When China Mobile bought a commercial in New Territories for HK$3.6 billion ($46 million) at a government auction last month, the continent’s telecommunications giant outperformed its nearest competitor by 56%, according to a Department of Land announcement on July 7.
Through a subsidiary, the world’s largest wireless network operator agreed to pay a HK$5.6 billion ($722.6 million) premium over the auction minimum to secure 50-year land use rights for the industrial parcel at the junction of Tsung Tau Ha Road and Kwei Tei Street in Sha Tin.
The success offered was 70% higher than the 3.28 billion Hong Kong dollars proposed through the third-largest bidder, according to the Department of Land, with China Mobile spending more on some of Hong Kong’s largest developers so it is expected for a knowledge center in the new northern territories.
Among the failed bidders are local heavyweights, which are added to Li Ka-shing’s CK Asset Holdings, Sun Hung Kai Properties of the Kwok family and Joseph Lau’s Chinese Estates Holdings. Singapore-controlled Mapletree Investments Pte also made an offer that responded to China Mobile’s be offer.
The lowest offer featured H$738 million for the property, five minutes walk from Fo Tan MTR.
With the capacity to yield up to 940,000 square feet (87,328 square metres) of gross floor area, China Mobile is paying the equivalent of HK$5,967 per square foot for the project, making it the most expensive industrial site sold in Hong Kong over the last two years.
“I think the value is reasonable, it’s higher than my expectations,” said Thomas Lam, knight frank Hong Kong’s ceo. “I think the site will evolve into a high-level knowledge center rather than a classic commercial or logistical site.”
With a market capitalization of HK$1.15 trillion and around 950 million cell phone users according to its 2019 annual report, the Beijing-based company’s 5G communications service is probably the main driving force in the offering. In April, China Mobile implemented a comprehensive 5G policy in Hong Kong, which will require more servers and PC systems to function.
For investors and end-users, the media of knowledge has a precious asset in 2020. Last month, the U.S. knowledge medium REIT Digital Realty opened its server for now in Hong Kong, which is about to rise 24 MW to its capacity in the city.

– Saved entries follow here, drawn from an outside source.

(** With no cache hierarchy, the cache size of the L1 instruction cache of
    the minimal template stays 0, and its bank count stays 1. *)
Lemma missing_cache_path_keeps_template_default_witness :
  (backup.create_mcpat_xml ∅ (VDict []) initial
   = (Ok (returned run_no_caches), run_no_caches.2)
   ∧ backup_spec.geometry (backup.l1_entry (VDict []) "l1icaches")
     = Err (Raise KeyError "'board'"))
  ∧ at_component (returned run_no_caches) "L1Icache" "param" "cache_size"
    = Some "0"
  ∧ at_component (returned run_no_caches) "L1Icache" "param" "bank"
    = Some "1".
Proof.
  assert (backup.create_mcpat_xml ∅ (VDict []) initial
          = (Ok (returned run_no_caches), run_no_caches.2)) as H
    by (vm_compute; reflexivity).
  assert (backup_spec.geometry (backup.l1_entry (VDict []) "l1icaches")
          = Err (Raise KeyError "'board'")) as He by reflexivity.
  split; [by split|].
  destruct (proj1 (proj2 (proj2 (proj2
              missing_cache_path_keeps_template_default)))
              _ _ _ _ _ H) as (printed & _ & Hl1i & _).
  destruct (Hl1i _ He) as (Hf & Ht & _).
  split.
  - by apply Forall_cons in Hf as [Hf _].
  - do 3 apply Forall_cons in Ht as [_ Ht].
    by apply Forall_cons in Ht as [Ht _].
Defined.

(** *** The resolver *)

Lemma backup_log_warnings config :
  Forall (λ line, line ∈ [ backup_spec.l1i_warning; backup_spec.l1d_warning;
                           backup_spec.l2_warning ])
    (backup_spec.log config).
Proof.
  unfold backup_spec.log, backup_spec.cache_log.
  destruct (backup_spec.geometry (backup.l1_entry config "l1icaches")),
    (backup_spec.geometry (backup.l1_entry config "l1dcaches")),
    (backup_spec.geometry (backup.l2_entry config)); cbn [app].
  all: repeat (apply Forall_cons; split;
         [first [ apply list_elem_of_here
                | apply list_elem_of_further, list_elem_of_here
                | do 2 apply list_elem_of_further; apply list_elem_of_here ]|]).
  all: apply Forall_nil; exact I.
Qed.

(** C2, as amended.  In [custom_converter.py], [get_stat_value] returns
    the table's value of the key when the key is in the table; otherwise the
    value of the first alias of the key that is in the table; otherwise it
    prints a warning naming the key and the default, and returns
    [float(default)]; one of the three steps always applies.  On the empty
    table, key [total_cycles] and default 7 it returns 7.0 and warns.  In
    [backup.py], [get_stat_value] has no alias and no warning: it returns
    [float] of the table's text of the key when that reads as a number and
    the default itself, not converted, when it does not; without the key it
    returns [float(default)] (the default itself when that raises
    [ValueError] or [TypeError]); what the table has under other names
    does not count, and a run prints nothing but the warnings of the
    caches.  On the empty table, key [total_cycles] and default 7 it
    returns 7.0 too. *)
Theorem get_stat_value_fallback :
  (∀ (stats : custom_converter.stat_table) key default s,
     (∀ v, stats !! key = Some v →
        custom_converter.get_stat_value stats key default s = (Ok v, s))
     ∧ (∀ before name after v,
          stats !! key = None →
          custom_converter.aliases key = before ++ name :: after →
          Forall (λ x, stats !! x = None) before →
          stats !! name = Some v →
          custom_converter.get_stat_value stats key default s = (Ok v, s))
     ∧ (stats !! key = None →
        Forall (λ x, stats !! x = None) (custom_converter.aliases key) →
        custom_converter.get_stat_value stats key default s
        = (py_float default,
           State (root s)
             (stdout s ++
                ["Warning: Stat '" +:+ key
                   +:+ "' not found. Returning default value '"
                   +:+ py_str default +:+ "'."])))
     ∧ (is_Some (stats !! key)
        ∨ (∃ before name after v,
             custom_converter.aliases key = before ++ name :: after
             ∧ Forall (λ x, stats !! x = None) before
             ∧ stats !! name = Some v)
        ∨ Forall (λ x, stats !! x = None) (custom_converter.aliases key)))
  ∧ custom_converter.aliases "total_cycles"
    = ["system.cpu.numCycles"; "system.cpu_clk_domain.num_cycles"]
  ∧ (∀ s,
       custom_converter.get_stat_value ∅ "total_cycles" (VInt 7) s
       = (Ok (Float.of_Z 7),
          State (root s)
            (stdout s ++
               ["Warning: Stat 'total_cycles' not found. Returning default value '7'."])))
  ∧ Float.repr (Float.of_Z 7) = "7.0"
  ∧ (∀ (stats : backup.stat_table) key default,
       (∀ text f,
          stats !! key = Some text → float_of_string text = Some f →
          backup.get_stat_value stats key default = Ok (VFloat f))
       ∧ (∀ text,
            stats !! key = Some text → float_of_string text = None →
            backup.get_stat_value stats key default = Ok default)
       ∧ (∀ f,
            stats !! key = None → py_float default = Ok f →
            backup.get_stat_value stats key default = Ok (VFloat f))
       ∧ (∀ e,
            stats !! key = None → py_float default = Err e →
            exn_cls e = ValueError ∨ exn_cls e = TypeError →
            backup.get_stat_value stats key default = Ok default)
       ∧ (∀ stats' : backup.stat_table,
            stats' !! key = stats !! key →
            backup.get_stat_value stats' key default
            = backup.get_stat_value stats key default))
  ∧ backup.get_stat_value ∅ "total_cycles" (VInt 7)
    = Ok (VFloat (Float.of_Z 7))
  ∧ (∀ (stats : backup.stat_table) config s t s',
       backup.create_mcpat_xml stats config s = (Ok t, s') →
       ∃ printed,
         stdout s' = stdout s ++ printed
         ∧ Forall (λ line,
                     line ∈ [ backup_spec.l1i_warning; backup_spec.l1d_warning;
                              backup_spec.l2_warning ])
             printed).
Proof.
  split_and!.
  - intros stats key default s. split_and!.
    + intros v Hv. unfold custom_converter.get_stat_value. by rewrite Hv.
    + intros before name after v Hk Ha Hb Hn.
      unfold custom_converter.get_stat_value.
      by rewrite Hk, Ha, (first_present_skip _ _ _ _ _ Hb Hn).
    + intros Hk Ha. unfold custom_converter.get_stat_value.
      rewrite Hk, (first_present_none _ _ Ha). destruct s as [t out].
      by rewrite bind_run, print_run, lift_run.
    + destruct (stats !! key) as [v|]; [left; by eexists|]. right.
      apply first_present_cases.
  - reflexivity.
  - intros [t out]. reflexivity.
  - vm_compute. reflexivity.
  - intros stats key default. unfold backup.get_stat_value. split_and!.
    + intros text f -> Hf. cbn [py_float]. by rewrite Hf.
    + intros text -> Hf. cbn [py_float]. rewrite Hf. cbn [Py.raise exn_cls].
      by rewrite bool_decide_eq_true_2 by apply list_elem_of_here.
    + by intros f -> ->.
    + intros e -> -> He. rewrite bool_decide_eq_true_2; [done|].
      destruct He as [-> | ->];
        [apply list_elem_of_here|apply list_elem_of_further, list_elem_of_here].
    + by intros stats' ->.
  - vm_compute. reflexivity.
  - intros stats config s t s' H.
    apply backup_create_mcpat_xml_ok in H as (cls & _ & _ & -> & _).
    exists (backup_spec.log config). split; [done|].
    apply backup_log_warnings.
Qed.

Hong Kong’s allocation came a few months after Alibaba Cloud, a network department of the continent’s e-commerce giant, announced in April that it plans to invest $28 billion in knowledge centers and other cloud infrastructure over the next 3 years.
“We have noticed an increase in genuine real estate investment in the middle area of knowledge in recent years, and they are accelerating through the ongoing coronavirus pandemic,” said Rohit Hemnani of JLL, director of opportunities and money markets.
Once the Sha Tin Knowledge Center is complete, China Mobile will load the new server hangar into a couple of services terminated in London and Singapore over the next year. The telecommunications operator already has a knowledge centre in Hong Kong’s Tseung Kwan O region.
According to CBRE Research, intermediate knowledge opportunities have a domain of interest to developers and investors in Hong Kong over the more than two years, with 4 million square feet of dominance leased or negotiated for remodeling.
“While the limited source of land, the maximum load of genuine real estate, and the long periods for the availability of electricity are some of the most demanding situations for the progression of new knowledge centers in Hong Kong, suggests the shift from spending patterns to online intake a greater need for knowledge of the commercial area. Land transactions that have broken recent records, “Samuel Lai, senior director of advisory and transactions at CBRE Hong Kong.
Thanks to the expansion of knowledge centers in the city by the end of March this year, Hong Kong’s overall IT capacity had increased to 379.6 MW, enough to force more than 1.5 million physical servers. This represents a 27% increase from 299.9 MW in position as of March 30, 2019, and CBRE predicts that Capatown will accumulate over another 215 MW in the coming years.
China Mobile’s commercial acquisition adds to a number of investments in Hong Kong through continent giants this year.
Last week, China Resources Capital, the equity control department of one of the continent’s largest state conglomerates, led the $300 million acquisition of Hong Kong-based City Super supermarket chain, with a 65% stake in the high-end. store of hong Kong investors.
In July, China Resources Beer, a unit of the same group founded in Shenzhen, bought the Kader Industrial Center in Hong Kong’s Fanling region from local tycoon Tang Shing-bor for H$820 million.
In January, Shenzhen-based Kaisa Group Holdings acquired near the east coast of Castle Peak Bay in the New Territories for H$3.5 billion. Four months later, the developer acquired a 2718-square-foot mixed use in Mong Kok for HK$85.9 million.
Also in April, China’s Ping An Insurance invested much of its $1.18 trillion in asset control to buy a 30% stake in a Sun Hung Kai trade allowance in West Kowloon for HK$11.27 billion.